• **Directions**
Those lines of the data that hold the word "false" are to be copied out.

BEGIN

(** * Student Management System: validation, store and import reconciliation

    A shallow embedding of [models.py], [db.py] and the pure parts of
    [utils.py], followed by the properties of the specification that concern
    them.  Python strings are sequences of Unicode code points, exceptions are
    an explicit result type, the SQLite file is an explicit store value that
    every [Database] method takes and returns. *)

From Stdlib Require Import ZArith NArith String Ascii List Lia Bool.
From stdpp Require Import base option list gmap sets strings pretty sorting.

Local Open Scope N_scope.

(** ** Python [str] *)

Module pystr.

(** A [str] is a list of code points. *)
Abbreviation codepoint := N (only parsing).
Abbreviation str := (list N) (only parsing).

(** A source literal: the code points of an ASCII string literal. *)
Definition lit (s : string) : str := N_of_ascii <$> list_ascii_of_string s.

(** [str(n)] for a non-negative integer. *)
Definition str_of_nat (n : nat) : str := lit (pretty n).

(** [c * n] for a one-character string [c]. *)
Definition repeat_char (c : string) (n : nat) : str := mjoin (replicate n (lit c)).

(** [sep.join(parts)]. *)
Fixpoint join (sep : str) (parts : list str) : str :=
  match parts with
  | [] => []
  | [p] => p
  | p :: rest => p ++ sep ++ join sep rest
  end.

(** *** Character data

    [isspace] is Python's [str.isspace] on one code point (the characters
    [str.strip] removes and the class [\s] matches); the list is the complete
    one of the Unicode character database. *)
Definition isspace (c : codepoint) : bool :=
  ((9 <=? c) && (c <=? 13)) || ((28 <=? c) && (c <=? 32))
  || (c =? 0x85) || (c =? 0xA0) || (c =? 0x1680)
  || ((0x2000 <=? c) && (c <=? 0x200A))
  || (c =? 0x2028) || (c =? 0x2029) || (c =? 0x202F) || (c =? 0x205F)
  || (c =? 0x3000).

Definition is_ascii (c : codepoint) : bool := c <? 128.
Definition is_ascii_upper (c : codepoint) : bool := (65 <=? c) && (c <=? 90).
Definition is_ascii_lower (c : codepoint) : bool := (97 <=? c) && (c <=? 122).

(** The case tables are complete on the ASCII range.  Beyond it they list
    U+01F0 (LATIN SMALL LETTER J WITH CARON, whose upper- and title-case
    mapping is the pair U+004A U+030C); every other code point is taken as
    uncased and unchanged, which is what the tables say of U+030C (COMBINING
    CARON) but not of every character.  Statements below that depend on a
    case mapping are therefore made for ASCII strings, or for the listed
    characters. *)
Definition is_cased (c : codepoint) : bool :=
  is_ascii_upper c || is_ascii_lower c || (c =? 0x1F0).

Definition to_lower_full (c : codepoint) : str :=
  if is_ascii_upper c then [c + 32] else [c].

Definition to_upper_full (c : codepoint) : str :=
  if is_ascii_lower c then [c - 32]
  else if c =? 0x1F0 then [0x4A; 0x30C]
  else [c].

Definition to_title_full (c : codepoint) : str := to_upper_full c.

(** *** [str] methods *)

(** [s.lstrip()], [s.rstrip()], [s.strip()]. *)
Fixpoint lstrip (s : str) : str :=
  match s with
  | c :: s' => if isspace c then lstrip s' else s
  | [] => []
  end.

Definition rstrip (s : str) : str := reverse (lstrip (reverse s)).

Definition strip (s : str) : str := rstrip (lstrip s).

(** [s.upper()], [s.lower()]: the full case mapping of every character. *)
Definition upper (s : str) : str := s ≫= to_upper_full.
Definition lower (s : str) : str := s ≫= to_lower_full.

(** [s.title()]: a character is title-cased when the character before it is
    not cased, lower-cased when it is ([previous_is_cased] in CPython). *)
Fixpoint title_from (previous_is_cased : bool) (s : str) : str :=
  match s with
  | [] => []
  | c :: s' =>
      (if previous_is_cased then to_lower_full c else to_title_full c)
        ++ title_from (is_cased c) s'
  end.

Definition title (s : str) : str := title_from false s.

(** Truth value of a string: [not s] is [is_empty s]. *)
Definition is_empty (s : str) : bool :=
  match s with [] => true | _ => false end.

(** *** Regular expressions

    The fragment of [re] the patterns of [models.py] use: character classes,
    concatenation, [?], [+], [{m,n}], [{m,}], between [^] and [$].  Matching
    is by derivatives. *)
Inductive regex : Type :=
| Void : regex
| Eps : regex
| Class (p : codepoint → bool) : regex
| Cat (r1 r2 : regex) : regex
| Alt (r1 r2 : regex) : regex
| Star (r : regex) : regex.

END
BEGIN

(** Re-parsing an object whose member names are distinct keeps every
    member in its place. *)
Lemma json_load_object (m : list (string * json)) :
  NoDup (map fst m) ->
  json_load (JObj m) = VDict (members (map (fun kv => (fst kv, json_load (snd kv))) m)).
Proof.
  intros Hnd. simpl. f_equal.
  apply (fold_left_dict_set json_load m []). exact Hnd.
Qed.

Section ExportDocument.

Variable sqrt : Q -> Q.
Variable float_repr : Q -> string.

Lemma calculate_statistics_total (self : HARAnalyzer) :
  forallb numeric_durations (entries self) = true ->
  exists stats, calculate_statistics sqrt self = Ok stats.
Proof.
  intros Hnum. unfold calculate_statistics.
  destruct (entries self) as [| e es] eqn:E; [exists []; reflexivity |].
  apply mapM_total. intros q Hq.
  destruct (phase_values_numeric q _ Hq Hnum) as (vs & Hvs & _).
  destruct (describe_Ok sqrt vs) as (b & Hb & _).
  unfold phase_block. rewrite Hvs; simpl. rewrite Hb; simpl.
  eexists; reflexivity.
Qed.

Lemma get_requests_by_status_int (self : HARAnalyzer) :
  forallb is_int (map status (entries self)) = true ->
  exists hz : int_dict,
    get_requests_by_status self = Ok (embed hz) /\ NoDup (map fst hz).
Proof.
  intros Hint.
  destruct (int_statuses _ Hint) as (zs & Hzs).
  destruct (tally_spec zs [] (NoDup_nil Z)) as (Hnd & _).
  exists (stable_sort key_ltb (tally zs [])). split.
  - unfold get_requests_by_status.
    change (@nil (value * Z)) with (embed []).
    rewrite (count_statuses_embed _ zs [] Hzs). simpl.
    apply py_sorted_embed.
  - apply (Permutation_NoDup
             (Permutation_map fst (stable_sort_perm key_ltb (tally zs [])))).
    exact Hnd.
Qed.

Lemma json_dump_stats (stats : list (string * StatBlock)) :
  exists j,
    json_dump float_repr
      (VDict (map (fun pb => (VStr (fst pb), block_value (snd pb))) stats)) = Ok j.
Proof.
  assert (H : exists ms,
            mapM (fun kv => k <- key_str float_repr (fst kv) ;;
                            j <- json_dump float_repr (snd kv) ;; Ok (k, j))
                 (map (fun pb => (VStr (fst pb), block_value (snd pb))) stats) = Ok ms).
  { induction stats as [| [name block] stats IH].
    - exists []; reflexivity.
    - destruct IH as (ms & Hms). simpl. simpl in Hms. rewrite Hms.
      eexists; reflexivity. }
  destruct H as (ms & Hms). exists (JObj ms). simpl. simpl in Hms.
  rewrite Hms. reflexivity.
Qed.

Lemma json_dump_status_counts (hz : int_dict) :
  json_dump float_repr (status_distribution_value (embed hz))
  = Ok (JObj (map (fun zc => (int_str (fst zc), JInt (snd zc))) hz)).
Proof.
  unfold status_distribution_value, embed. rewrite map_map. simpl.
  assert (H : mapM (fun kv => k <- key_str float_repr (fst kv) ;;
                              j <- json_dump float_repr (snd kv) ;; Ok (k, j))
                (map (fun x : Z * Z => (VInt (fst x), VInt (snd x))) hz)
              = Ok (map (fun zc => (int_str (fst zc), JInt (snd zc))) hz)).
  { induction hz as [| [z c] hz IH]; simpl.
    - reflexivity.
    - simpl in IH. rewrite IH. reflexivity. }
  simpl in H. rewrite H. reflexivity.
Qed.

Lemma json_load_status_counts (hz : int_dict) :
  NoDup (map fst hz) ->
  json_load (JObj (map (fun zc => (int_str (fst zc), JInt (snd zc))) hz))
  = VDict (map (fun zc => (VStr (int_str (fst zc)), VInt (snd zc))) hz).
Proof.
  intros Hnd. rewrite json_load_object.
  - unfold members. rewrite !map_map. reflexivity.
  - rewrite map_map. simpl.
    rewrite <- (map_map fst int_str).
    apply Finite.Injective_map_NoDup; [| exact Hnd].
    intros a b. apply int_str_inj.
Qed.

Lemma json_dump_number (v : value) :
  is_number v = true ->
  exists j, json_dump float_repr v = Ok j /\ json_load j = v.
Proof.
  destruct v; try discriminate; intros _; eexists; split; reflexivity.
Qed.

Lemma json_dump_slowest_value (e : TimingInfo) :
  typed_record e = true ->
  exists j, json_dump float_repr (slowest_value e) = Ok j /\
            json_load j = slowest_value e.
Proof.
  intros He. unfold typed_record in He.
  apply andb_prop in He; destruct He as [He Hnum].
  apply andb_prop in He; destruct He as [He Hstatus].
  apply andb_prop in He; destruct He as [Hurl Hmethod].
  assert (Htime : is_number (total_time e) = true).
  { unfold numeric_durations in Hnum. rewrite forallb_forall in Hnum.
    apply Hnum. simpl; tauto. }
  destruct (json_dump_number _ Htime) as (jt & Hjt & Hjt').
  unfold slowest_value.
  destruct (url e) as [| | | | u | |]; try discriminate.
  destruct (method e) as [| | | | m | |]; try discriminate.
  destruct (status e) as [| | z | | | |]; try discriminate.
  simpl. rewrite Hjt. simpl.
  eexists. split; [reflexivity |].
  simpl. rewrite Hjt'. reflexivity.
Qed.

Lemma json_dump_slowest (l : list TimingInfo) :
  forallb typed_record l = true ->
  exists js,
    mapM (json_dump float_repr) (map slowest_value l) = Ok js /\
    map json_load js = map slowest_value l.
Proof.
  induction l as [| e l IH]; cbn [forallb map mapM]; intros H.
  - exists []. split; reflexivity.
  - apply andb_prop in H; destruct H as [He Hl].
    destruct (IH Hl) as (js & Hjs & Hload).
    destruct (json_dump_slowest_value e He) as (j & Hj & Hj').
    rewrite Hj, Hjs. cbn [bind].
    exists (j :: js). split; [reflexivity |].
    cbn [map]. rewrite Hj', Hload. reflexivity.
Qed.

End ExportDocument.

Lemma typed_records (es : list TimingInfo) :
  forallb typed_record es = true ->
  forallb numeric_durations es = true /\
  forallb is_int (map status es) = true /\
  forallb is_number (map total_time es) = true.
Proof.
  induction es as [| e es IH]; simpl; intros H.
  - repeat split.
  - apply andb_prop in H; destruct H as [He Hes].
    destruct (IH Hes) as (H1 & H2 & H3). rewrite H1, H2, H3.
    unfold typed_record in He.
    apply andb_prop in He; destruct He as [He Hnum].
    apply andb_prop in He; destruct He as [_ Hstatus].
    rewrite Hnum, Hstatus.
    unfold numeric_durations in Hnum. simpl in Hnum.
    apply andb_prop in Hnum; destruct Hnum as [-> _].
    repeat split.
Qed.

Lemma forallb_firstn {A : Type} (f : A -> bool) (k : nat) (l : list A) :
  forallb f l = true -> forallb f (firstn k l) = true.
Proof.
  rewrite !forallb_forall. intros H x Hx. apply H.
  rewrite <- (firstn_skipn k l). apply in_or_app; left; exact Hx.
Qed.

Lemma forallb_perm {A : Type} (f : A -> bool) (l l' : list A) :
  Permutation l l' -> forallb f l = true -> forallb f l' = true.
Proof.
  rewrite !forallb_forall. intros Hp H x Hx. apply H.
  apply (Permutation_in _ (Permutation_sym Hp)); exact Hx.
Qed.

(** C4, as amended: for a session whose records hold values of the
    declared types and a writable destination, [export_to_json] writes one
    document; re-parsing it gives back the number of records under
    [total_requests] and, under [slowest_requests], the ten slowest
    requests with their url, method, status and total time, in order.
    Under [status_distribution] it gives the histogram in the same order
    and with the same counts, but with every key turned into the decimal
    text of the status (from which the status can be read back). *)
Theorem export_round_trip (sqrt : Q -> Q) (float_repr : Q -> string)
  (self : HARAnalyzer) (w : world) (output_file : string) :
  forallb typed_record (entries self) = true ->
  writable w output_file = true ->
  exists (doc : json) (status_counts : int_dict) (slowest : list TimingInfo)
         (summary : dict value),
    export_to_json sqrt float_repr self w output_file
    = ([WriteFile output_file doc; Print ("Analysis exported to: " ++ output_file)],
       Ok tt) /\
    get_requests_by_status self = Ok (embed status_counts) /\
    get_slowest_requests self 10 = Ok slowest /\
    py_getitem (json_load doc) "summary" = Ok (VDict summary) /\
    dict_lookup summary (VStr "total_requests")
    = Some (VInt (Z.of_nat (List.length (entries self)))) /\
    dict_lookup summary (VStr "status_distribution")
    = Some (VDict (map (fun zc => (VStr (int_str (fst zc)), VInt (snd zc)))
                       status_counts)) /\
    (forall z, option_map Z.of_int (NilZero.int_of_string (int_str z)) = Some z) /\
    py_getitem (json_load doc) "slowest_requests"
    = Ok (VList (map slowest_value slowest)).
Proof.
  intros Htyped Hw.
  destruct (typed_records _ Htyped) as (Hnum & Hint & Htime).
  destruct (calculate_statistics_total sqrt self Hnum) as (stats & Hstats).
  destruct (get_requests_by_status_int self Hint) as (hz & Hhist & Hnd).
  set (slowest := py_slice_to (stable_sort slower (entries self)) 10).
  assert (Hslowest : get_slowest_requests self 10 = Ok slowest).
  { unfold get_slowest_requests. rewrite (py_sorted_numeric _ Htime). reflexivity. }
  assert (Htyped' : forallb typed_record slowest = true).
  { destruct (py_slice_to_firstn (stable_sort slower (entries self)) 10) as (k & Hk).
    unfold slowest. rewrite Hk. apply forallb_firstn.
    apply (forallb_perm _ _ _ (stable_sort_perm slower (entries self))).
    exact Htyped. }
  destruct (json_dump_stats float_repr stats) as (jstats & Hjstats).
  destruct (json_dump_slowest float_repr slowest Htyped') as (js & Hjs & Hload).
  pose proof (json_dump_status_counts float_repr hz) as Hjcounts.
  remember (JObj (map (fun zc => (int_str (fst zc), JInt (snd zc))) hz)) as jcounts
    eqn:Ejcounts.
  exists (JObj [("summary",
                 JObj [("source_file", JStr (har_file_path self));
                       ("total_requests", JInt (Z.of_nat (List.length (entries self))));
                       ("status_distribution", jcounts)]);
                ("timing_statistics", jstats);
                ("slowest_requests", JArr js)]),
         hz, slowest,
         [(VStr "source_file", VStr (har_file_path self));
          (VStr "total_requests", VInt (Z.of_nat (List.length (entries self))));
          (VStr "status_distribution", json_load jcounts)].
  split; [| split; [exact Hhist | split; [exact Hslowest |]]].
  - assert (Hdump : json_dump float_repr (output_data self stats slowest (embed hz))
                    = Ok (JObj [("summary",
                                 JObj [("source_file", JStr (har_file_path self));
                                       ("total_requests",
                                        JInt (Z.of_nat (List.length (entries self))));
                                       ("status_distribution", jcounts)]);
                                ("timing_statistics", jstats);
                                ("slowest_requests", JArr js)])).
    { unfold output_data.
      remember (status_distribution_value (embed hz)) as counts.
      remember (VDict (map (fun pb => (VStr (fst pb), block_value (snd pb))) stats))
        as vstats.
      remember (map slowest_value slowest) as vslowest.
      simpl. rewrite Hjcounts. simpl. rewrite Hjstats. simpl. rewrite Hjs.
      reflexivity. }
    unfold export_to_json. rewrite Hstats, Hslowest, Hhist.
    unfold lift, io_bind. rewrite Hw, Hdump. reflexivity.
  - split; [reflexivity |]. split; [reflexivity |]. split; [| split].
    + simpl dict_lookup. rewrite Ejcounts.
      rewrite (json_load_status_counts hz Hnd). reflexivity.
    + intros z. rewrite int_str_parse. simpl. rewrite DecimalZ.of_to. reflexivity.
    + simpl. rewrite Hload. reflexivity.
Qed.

END
BEGIN

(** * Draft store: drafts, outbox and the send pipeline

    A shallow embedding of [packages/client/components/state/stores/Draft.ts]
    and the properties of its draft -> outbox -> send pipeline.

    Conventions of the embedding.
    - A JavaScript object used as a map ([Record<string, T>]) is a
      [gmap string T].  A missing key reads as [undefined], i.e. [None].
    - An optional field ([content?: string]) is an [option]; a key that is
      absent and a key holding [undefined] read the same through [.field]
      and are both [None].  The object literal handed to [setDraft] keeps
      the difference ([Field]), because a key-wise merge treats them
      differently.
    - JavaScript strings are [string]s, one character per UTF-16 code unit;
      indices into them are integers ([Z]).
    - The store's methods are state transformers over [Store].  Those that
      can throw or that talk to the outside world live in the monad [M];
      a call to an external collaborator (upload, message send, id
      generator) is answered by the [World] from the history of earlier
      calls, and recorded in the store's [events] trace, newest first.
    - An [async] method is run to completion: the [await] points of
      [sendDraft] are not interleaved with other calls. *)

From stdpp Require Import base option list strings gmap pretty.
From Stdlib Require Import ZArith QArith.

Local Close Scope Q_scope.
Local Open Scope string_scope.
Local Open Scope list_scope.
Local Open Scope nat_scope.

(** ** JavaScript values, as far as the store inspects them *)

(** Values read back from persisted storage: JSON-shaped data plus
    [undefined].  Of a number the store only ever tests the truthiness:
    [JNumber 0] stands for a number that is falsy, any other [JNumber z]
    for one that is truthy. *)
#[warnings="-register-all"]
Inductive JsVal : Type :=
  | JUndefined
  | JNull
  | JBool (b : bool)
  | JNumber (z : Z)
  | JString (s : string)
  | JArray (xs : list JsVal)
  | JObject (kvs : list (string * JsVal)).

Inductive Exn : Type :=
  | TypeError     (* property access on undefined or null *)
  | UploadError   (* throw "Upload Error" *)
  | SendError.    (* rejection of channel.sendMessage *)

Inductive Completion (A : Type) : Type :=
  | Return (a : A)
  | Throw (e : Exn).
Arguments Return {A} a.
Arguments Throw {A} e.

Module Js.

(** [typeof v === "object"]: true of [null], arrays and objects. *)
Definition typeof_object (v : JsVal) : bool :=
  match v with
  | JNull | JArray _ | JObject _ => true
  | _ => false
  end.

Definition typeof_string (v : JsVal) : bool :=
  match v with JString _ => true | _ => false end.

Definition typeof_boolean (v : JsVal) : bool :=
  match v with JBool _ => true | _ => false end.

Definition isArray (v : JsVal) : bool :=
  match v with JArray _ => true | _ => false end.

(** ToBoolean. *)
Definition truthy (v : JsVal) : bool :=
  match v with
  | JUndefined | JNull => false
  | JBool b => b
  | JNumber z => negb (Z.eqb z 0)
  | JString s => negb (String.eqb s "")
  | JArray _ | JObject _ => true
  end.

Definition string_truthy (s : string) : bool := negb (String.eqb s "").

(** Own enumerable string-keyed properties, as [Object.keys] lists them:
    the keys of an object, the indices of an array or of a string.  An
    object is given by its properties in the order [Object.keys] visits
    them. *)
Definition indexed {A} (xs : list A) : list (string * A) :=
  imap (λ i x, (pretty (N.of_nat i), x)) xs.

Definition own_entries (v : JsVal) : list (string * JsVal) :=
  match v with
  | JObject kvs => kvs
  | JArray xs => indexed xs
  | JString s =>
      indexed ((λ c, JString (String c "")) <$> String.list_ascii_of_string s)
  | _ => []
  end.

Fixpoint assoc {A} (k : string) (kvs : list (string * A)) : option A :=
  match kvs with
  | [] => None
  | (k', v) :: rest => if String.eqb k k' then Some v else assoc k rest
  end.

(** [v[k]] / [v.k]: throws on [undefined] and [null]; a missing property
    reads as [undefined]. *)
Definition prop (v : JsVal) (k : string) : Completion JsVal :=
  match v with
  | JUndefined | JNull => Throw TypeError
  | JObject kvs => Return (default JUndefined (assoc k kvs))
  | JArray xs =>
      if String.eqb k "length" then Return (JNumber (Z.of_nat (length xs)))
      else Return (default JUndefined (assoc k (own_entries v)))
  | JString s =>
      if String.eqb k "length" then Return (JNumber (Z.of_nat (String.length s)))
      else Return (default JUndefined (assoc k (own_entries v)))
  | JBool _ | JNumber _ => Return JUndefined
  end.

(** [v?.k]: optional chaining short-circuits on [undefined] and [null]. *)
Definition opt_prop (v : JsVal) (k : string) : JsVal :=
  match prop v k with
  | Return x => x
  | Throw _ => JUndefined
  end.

END

• **Result**
Definition title (s : str) : str := title_from false s.
  match s with [] => true | _ => false end.
  | _ => false
  match v with JString _ => true | _ => false end.
  match v with JBool _ => true | _ => false end.
  match v with JArray _ => true | _ => false end.
  | JUndefined | JNull => false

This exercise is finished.